Task. Reproduce exactly, from the data that follows, the line with "JS.RegExp.Unsupported => None", the line with "Variable now : string.", and every line that lies between them.
⟨
Module SEVERITY_LEVELS.
Definition CRITICAL : string := "critical".
Definition HIGH : string := "high".
Definition MEDIUM : string := "medium".
Definition LOW : string := "low".
Definition INFO : string := "info".
End SEVERITY_LEVELS.

End Config.

(* ===================================================================== *)
(** * GitHub client ([src/services/github-mcp-client.js]) *)
(* ===================================================================== *)

Module Client.

(** One object of the content API's answer: an entry of a directory
    listing (no [content]) or the object found at a path. *)
Module Item.
Record t : Type := {
  name : string;
  path : string;
  type : string;
  size : Z;
  sha : string;
  content : option string
}.
End Item.

(** [data] of [repos.getContent]: an array for a directory, else one object;
    an array has neither [size] nor [content]. *)
Inductive Data : Type :=
  | Listing (items : list Item.t)
  | Single (item : Item.t).

(** The object [getFileContent] returns. *)
Module File.
Record t : Type := {
  path : string;
  content : string;
  size : Z;
  sha : string
}.
End File.

Module Metadata.
Record t : Type := {
  owner : string;
  repo : string;
  fetchedAt : string;
  totalFiles : Z
}.
End Metadata.

Record RepositoryData : Type := {
  packageFiles : list File.t;
  configFiles : list File.t;
  metadata : Metadata.t
}.

(** Run code that has no object to mutate. *)
Definition run {A : Type} (m : JS.Eff unit A) : JS.Completion A := fst (m tt).

(** Run code against a local array that starts empty. *)
Definition with_array {X A : Type} (m : JS.Eff (list X) A) : JS.Completion A :=
  fst (m []).

(** The current value of the local array. *)
Definition array {X : Type} : JS.Eff (list X) (list X) :=
  fun arr => (JS.Normal arr, arr).

(** [if (file) { array.push(file) }] *)
Definition push_if_present {X : Type} (file : option X)
  : JS.Eff (list X) unit :=
  match file with
  | Some f => JS.push f
  | None => JS.ret tt
  end.

(** [matchesPattern]; [None] when a pattern is outside the fragment of
    [JS.RegExp]. [patterns.some] stops at the first pattern that matches. *)
Fixpoint matchesPattern (filename : string) (patterns : list string)
  : option (JS.Completion bool) :=
  match patterns with
  | [] => Some (JS.Normal false)
  | pattern :: rest =>
      match JS.RegExp.compile (JS.replace pattern "*"%char ".*") with
      | JS.RegExp.Unsupported => None
      | JS.RegExp.Invalid => Some (JS.Throw JS.SyntaxError)
      | JS.RegExp.Compiled regex =>
          if JS.RegExp.test regex filename then Some (JS.Normal true)
          else matchesPattern filename rest
      end
  end.

Definition configPatterns : list string :=
  ["babel.config.*"; "jest.config.*"; "webpack.config.*"; "tsconfig.json";
   "jsconfig.json"; "eslint.config.*"; "prettier.config.*"; "turbo.json"].

Definition keyFiles : list string :=
  ["package.json"; "babel.config.json"; "jest.config.js"; "tsconfig.json";
   "turbo.json"].

Section Client.

(** [this.octokit.rest.repos.getContent({ owner, repo, path, ref })] *)
Variable getContent :
  string -> string -> string -> string -> JS.Completion Data.

(** [Buffer.from(s, 'base64').toString('utf8')] *)
Variable base64_decode : string -> string.

(** [this.config] *)
Variable config : Config.t.

(** [new Date().toISOString()] *)
Variable now : string.

Definition ref : string :=
  Config.branch (Config.target (Config.repositories config)).

Definition getRepositoryStructure (owner repo path : string)
  : JS.Completion (list Item.t) :=
  run (JS.try_catch
    (let* data := JS.lift (getContent owner repo path ref) in
     JS.ret (match data with
             | Listing items => items
             | Single item => [item]
             end))
    (fun error => JS.ret [])).

Definition getFileContent (owner repo path : string)
  : JS.Completion (option File.t) :=
  run (JS.try_catch
    (let* data := JS.lift (getContent owner repo path ref) in
     match data with
     | Listing _ =>
         (* [data.size] is undefined, the comparison false, and
            [Buffer.from(undefined, 'base64')] throws *)
         JS.lift (JS.Throw JS.TypeError)
     | Single data =>
         if Item.size data >? Config.maxFileSize (Config.chunking config)
         then JS.ret None
         else
           match Item.content data with
           | None => JS.lift (JS.Throw JS.TypeError)
           | Some content =>
               JS.ret (Some {| File.path := Item.path data;
                               File.content := base64_decode content;
                               File.size := Item.size data;
                               File.sha := Item.sha data |})
           end
     end)
    (fun error => JS.ret None)).

Definition getPackageJsonFiles (owner repo : string)
  : JS.Completion (list File.t) :=
  with_array (JS.try_catch
    (let* rootPackage := JS.lift (getFileContent owner repo "package.json") in
     let* _ := push_if_present rootPackage in
     let* appsStructure := JS.lift (getRepositoryStructure owner repo "apps") in
     let* packagesStructure :=
       JS.lift (getRepositoryStructure owner repo "packages") in
     let* _ := JS.for_of appsStructure (fun item =>
       JS.when (String.eqb (Item.type item) "dir")
         (let* appPackage :=
            JS.lift (getFileContent owner repo
                       (Item.path item +:+ "/package.json")) in
          push_if_present appPackage)) in
     let* _ := JS.for_of packagesStructure (fun item =>
       JS.when (String.eqb (Item.type item) "dir")
         (let* packageJson :=
            JS.lift (getFileContent owner repo
                       (Item.path item +:+ "/package.json")) in
          push_if_present packageJson)) in
     array)
    (fun error => array)).

Definition getConfigFiles (owner repo : string)
  : JS.Completion (list File.t) :=
  with_array (JS.try_catch
    (let* rootStructure := JS.lift (getRepositoryStructure owner repo "") in
     let* _ := JS.for_of rootStructure (fun item =>
       let* selected :=
         if String.eqb (Item.type item) "file" then
           match matchesPattern (Item.name item) configPatterns with
           | Some result => JS.lift result
           | None => JS.ret false (* not reached: [configPatterns] compile *)
           end
         else JS.ret false in
       JS.when selected
         (let* fileContent :=
            JS.lift (getFileContent owner repo (Item.path item)) in
          push_if_present fileContent)) in
     let* configDir := JS.lift (getRepositoryStructure owner repo "config") in
     let* _ := JS.for_of configDir (fun item =>
       JS.when (String.eqb (Item.type item) "file")
         (let* fileContent :=
            JS.lift (getFileContent owner repo (Item.path item)) in
          push_if_present fileContent)) in
     array)
    (fun error => array)).

Definition getBoilerplateTemplate : JS.Completion (list File.t) :=
  let boilerplate := Config.boilerplate (Config.repositories config) in
  let owner := Config.owner boilerplate in
  let repo := Config.repo boilerplate in
  let path := Config.path boilerplate in
  run (JS.try_catch
    (let* templateStructure :=
       JS.lift (getRepositoryStructure owner repo (default "" path)) in
     JS.lift (with_array
       (let* _ := JS.for_of keyFiles (fun fileName =>
          let filePath :=
            match path with
            | Some p =>
                if String.eqb p "" then fileName else p +:+ "/" +:+ fileName
            | None => fileName
            end in
          let* fileContent := JS.lift (getFileContent owner repo filePath) in
          push_if_present fileContent) in
        array)))
    (fun error => JS.ret [])).

Definition getCommonConfig : JS.Completion (list File.t) :=
  let commonConfig := Config.commonConfig (Config.repositories config) in
  let owner := Config.owner commonConfig in
  let repo := Config.repo commonConfig in
  run (JS.try_catch
    (let* configStructure := JS.lift (getRepositoryStructure owner repo "") in
     JS.lift (with_array
       (let* _ := JS.for_of configStructure (fun item =>
          JS.when
            (String.eqb (Item.type item) "file"
               && JS.endsWith (Item.name item) ".json"
             || JS.endsWith (Item.name item) ".js")
            (let* fileContent :=
               JS.lift (getFileContent owner repo (Item.path item)) in
             push_if_present fileContent)) in
        array)))
    (fun error => JS.ret [])).

Definition getRepositoryDataChunked (owner repo : string)
  : JS.Completion RepositoryData :=
  run (JS.try_catch
    (let* packageFiles := JS.lift (getPackageJsonFiles owner repo) in
     let* configFiles := JS.lift (getConfigFiles owner repo) in
     JS.ret {| packageFiles := packageFiles;
               configFiles := configFiles;
               metadata := {|
                 Metadata.owner := owner;
                 Metadata.repo := repo;
                 Metadata.fetchedAt := now;
                 Metadata.totalFiles :=
                   Z.of_nat (length packageFiles)
                   + Z.of_nat (length configFiles) |} |})
    (fun error => JS.lift (JS.Throw error))).

End Client.

End Client.

(* ===================================================================== *)
(** * Audit engine ([src/audit/audit-engine.js]) *)
(* ===================================================================== *)

Module Engine.

Import Config.

Record Issue : Type := {
  severity : string;
  message : string;
  description : string;
  file : string;
  suggestion : option string
}.

Record Category : Type := {
  issues : list Issue;
  score : Z
}.

Record Summary : Type := {
  totalIssues : Z;
  criticalIssues : Z;
  highIssues : Z;
  mediumIssues : Z;
  lowIssues : Z;
  complianceScore : JS.Number
}.

Record AuditReport : Type := {
  repository : string * string;
  timestamp : string;
  summary : Summary;
  categories : gmap string Category;
  recommendations : list string
}.

Definition set_summary (r : AuditReport) (s : Summary) : AuditReport :=
  {| repository := repository r; timestamp := timestamp r; summary := s;
     categories := categories r; recommendations := recommendations r |}.

Definition set_categories (r : AuditReport) (c : gmap string Category)
  : AuditReport :=
  {| repository := repository r; timestamp := timestamp r;
     summary := summary r; categories := c;
     recommendations := recommendations r |}.

(** The object literal at the head of [auditRepository]. *)
Definition newReport (owner repo now : string) : AuditReport := {|
  repository := (owner, repo);
  timestamp := now;
  summary := {| totalIssues := 0; criticalIssues := 0; highIssues := 0;
                mediumIssues := 0; lowIssues := 0;
                complianceScore := JS.Rat (inject_Z 0) |};
  categories := ∅;
  recommendations := []
|}.

(** [auditReport.categories[category] = { issues: [], score: 100 }] *)
Definition initCategory (category : string) : JS.Eff AuditReport unit :=
  fun auditReport =>
    (JS.Normal tt,
     set_categories auditReport
       (<[category := {| issues := []; score := 100 |}]>
          (categories auditReport))).

(** The [switch] of [addIssue]: the summary counter and the penalty of a
    severity; no [case] for any other string. *)
Definition count_severity (sev : string) (s : Summary) : Summary :=
  if String.eqb sev SEVERITY_LEVELS.CRITICAL then
    {| totalIssues := totalIssues s; criticalIssues := criticalIssues s + 1;
       highIssues := highIssues s; mediumIssues := mediumIssues s;
       lowIssues := lowIssues s; complianceScore := complianceScore s |}
  else if String.eqb sev SEVERITY_LEVELS.HIGH then
    {| totalIssues := totalIssues s; criticalIssues := criticalIssues s;
       highIssues := highIssues s + 1; mediumIssues := mediumIssues s;
       lowIssues := lowIssues s; complianceScore := complianceScore s |}
  else if String.eqb sev SEVERITY_LEVELS.MEDIUM then
    {| totalIssues := totalIssues s; criticalIssues := criticalIssues s;
       highIssues := highIssues s; mediumIssues := mediumIssues s + 1;
       lowIssues := lowIssues s; complianceScore := complianceScore s |}
  else if String.eqb sev SEVERITY_LEVELS.LOW then
    {| totalIssues := totalIssues s; criticalIssues := criticalIssues s;
       highIssues := highIssues s; mediumIssues := mediumIssues s;
       lowIssues := lowIssues s + 1; complianceScore := complianceScore s |}
  else s.
(** * Runtime type assertions of [h2o/utils/typechecks.py]

    A shallow embedding of the type predicates, the type matcher
    [_check_type], the call-site introspector [_retrieve_assert_arguments]
    and the assertion entry points, followed by the properties proved
    about them. *)

From Stdlib Require Import Bool Arith ZArith Lia List String Ascii.
From Stdlib Require Import Permutation.
Import ListNotations.

Local Open Scope string_scope.
Local Open Scope list_scope.

Set Implicit Arguments.
Set Warnings "-register-all".

(* ================================================================= *)
(** ** Regular expressions (the part of [re] used by [assert_matches]) *)

(** Patterns are kept as syntax trees; the textual pattern language of
    [re] is not parsed.  A pattern string without metacharacters is the
    concatenation of its characters ([re_literal]). *)
Inductive regex : Type :=
| ReEmpty                       (* matches nothing *)
| ReEps                         (* matches the empty string *)
| ReChr (c : ascii)
| ReAny                         (* [.] : any character but a newline *)
| ReCat (r1 r2 : regex)
| ReAlt (r1 r2 : regex)
| ReStar (r : regex).

Fixpoint re_literal (s : string) : regex :=
  match s with
  | EmptyString => ReEps
  | String c s' => ReCat (ReChr c) (re_literal s')
  end.

Definition newline_char : ascii := "010"%char.

Fixpoint nullable (r : regex) : bool :=
  match r with
  | ReEmpty => false
  | ReEps => true
  | ReChr _ => false
  | ReAny => false
  | ReCat r1 r2 => nullable r1 && nullable r2
  | ReAlt r1 r2 => nullable r1 || nullable r2
  | ReStar _ => true
  end.

Fixpoint deriv (c : ascii) (r : regex) : regex :=
  match r with
  | ReEmpty => ReEmpty
  | ReEps => ReEmpty
  | ReChr d => if Ascii.eqb c d then ReEps else ReEmpty
  | ReAny => if Ascii.eqb c newline_char then ReEmpty else ReEps
  | ReCat r1 r2 =>
      if nullable r1
      then ReAlt (ReCat (deriv c r1) r2) (deriv c r2)
      else ReCat (deriv c r1) r2
  | ReAlt r1 r2 => ReAlt (deriv c r1) (deriv c r2)
  | ReStar r1 => ReCat (deriv c r1) (ReStar r1)
  end.

(** [prefix_matches r s]: some prefix of [s] is matched by [r]; this is
    whether [re.match(r, s)] finds a match (the match is anchored at
    position 0 and may stop anywhere). *)
Fixpoint prefix_matches (r : regex) (s : string) : bool :=
  nullable r ||
  match s with
  | EmptyString => false
  | String c s' => prefix_matches (deriv c r) s'
  end.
⟩
Output of the exercise.
      | JS.RegExp.Unsupported => None
      | JS.RegExp.Invalid => Some (JS.Throw JS.SyntaxError)
      | JS.RegExp.Compiled regex =>
          if JS.RegExp.test regex filename then Some (JS.Normal true)
          else matchesPattern filename rest
      end
  end.

Definition configPatterns : list string :=
  ["babel.config.*"; "jest.config.*"; "webpack.config.*"; "tsconfig.json";
   "jsconfig.json"; "eslint.config.*"; "prettier.config.*"; "turbo.json"].

Definition keyFiles : list string :=
  ["package.json"; "babel.config.json"; "jest.config.js"; "tsconfig.json";
   "turbo.json"].

Section Client.

(** [this.octokit.rest.repos.getContent({ owner, repo, path, ref })] *)
Variable getContent :
  string -> string -> string -> string -> JS.Completion Data.

(** [Buffer.from(s, 'base64').toString('utf8')] *)
Variable base64_decode : string -> string.

(** [this.config] *)
Variable config : Config.t.

(** [new Date().toISOString()] *)
Variable now : string.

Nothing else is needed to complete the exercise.